WHAT IS REQUIRED
Somewhere below are a line with "(** * blackbox_exporter: the" and a later line with "Definition emptyWorld : World". Output exactly those lines and all lines between them.

Records from a dataset:
== Segment start ==
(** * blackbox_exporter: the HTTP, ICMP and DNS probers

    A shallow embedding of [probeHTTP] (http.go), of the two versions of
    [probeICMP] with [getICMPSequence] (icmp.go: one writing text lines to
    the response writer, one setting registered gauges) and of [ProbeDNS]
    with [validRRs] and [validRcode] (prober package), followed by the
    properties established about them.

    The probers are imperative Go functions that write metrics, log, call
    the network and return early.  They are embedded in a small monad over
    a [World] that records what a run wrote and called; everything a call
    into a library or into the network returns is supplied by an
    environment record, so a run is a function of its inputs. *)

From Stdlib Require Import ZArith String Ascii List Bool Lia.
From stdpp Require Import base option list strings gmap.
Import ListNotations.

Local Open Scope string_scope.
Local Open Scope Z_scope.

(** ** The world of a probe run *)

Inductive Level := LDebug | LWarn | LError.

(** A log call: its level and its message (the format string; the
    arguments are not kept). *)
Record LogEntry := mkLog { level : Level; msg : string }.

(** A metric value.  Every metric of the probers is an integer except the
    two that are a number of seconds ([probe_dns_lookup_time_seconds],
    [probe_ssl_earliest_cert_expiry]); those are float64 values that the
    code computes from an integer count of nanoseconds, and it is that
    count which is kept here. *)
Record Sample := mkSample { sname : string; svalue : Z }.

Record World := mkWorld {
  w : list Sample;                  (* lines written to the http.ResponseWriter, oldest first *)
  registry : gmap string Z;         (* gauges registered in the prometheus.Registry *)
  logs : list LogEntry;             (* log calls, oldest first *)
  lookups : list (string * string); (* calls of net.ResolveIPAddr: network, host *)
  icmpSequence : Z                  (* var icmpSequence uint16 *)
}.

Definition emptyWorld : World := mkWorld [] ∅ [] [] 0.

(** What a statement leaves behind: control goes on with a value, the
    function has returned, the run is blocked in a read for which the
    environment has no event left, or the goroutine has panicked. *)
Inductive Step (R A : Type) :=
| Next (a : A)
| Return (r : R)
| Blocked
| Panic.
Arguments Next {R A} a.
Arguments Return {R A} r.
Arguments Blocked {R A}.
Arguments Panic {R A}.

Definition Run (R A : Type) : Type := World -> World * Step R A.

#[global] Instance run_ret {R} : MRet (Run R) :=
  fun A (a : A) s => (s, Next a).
== Segment end ==
== Segment start ==
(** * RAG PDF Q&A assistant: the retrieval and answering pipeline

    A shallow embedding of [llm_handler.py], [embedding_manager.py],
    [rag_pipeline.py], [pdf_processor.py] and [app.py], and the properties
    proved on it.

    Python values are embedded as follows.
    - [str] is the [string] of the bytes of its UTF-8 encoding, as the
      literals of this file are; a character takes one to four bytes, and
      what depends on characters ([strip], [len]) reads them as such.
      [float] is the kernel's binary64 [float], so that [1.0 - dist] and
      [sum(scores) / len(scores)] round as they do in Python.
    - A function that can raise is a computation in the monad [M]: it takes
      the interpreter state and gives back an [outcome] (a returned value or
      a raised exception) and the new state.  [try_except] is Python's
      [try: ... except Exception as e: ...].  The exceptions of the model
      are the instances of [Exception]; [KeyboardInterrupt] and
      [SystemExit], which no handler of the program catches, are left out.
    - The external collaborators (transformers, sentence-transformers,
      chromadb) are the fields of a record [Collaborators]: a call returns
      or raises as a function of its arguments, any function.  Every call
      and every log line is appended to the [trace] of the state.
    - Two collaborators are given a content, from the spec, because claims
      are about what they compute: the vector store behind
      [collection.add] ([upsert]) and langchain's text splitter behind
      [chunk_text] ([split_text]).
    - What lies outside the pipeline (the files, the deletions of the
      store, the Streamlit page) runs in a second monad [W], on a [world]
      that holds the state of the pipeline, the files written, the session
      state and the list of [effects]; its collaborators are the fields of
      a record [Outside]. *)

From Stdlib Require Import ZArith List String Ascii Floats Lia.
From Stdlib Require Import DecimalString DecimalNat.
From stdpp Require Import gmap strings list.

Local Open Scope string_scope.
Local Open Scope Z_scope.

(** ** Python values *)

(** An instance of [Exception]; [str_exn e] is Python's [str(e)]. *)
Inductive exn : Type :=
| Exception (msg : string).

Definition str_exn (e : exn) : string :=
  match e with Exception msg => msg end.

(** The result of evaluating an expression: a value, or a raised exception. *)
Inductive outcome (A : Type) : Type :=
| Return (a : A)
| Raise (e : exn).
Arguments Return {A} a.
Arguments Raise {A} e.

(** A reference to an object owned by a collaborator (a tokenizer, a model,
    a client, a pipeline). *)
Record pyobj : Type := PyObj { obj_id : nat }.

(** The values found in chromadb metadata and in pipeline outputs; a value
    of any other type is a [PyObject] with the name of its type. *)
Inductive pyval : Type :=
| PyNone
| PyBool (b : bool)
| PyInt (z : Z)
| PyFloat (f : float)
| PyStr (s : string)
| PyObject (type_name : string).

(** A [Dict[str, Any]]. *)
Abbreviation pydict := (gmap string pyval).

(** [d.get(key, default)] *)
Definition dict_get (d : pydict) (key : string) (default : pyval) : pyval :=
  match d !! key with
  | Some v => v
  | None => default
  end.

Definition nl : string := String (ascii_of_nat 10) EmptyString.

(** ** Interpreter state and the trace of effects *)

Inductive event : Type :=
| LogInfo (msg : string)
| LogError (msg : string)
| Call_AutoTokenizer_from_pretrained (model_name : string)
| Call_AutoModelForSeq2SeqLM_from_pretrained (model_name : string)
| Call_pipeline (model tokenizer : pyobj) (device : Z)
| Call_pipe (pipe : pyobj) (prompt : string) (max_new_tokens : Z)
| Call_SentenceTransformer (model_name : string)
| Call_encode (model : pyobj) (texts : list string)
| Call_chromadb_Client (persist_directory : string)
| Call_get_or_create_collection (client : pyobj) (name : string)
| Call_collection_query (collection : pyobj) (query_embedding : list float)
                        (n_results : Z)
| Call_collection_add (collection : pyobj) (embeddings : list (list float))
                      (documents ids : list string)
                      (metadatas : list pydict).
== Segment end ==
TASK RESULT
(** * blackbox_exporter: the HTTP, ICMP and DNS probers

    A shallow embedding of [probeHTTP] (http.go), of the two versions of
    [probeICMP] with [getICMPSequence] (icmp.go: one writing text lines to
    the response writer, one setting registered gauges) and of [ProbeDNS]
    with [validRRs] and [validRcode] (prober package), followed by the
    properties established about them.

    The probers are imperative Go functions that write metrics, log, call
    the network and return early.  They are embedded in a small monad over
    a [World] that records what a run wrote and called; everything a call
    into a library or into the network returns is supplied by an
    environment record, so a run is a function of its inputs. *)

From Stdlib Require Import ZArith String Ascii List Bool Lia.
From stdpp Require Import base option list strings gmap.
Import ListNotations.

Local Open Scope string_scope.
Local Open Scope Z_scope.

(** ** The world of a probe run *)

Inductive Level := LDebug | LWarn | LError.

(** A log call: its level and its message (the format string; the
    arguments are not kept). *)
Record LogEntry := mkLog { level : Level; msg : string }.

(** A metric value.  Every metric of the probers is an integer except the
    two that are a number of seconds ([probe_dns_lookup_time_seconds],
    [probe_ssl_earliest_cert_expiry]); those are float64 values that the
    code computes from an integer count of nanoseconds, and it is that
    count which is kept here. *)
Record Sample := mkSample { sname : string; svalue : Z }.

Record World := mkWorld {
  w : list Sample;                  (* lines written to the http.ResponseWriter, oldest first *)
  registry : gmap string Z;         (* gauges registered in the prometheus.Registry *)
  logs : list LogEntry;             (* log calls, oldest first *)
  lookups : list (string * string); (* calls of net.ResolveIPAddr: network, host *)
  icmpSequence : Z                  (* var icmpSequence uint16 *)
}.

Definition emptyWorld : World := mkWorld [] ∅ [] [] 0.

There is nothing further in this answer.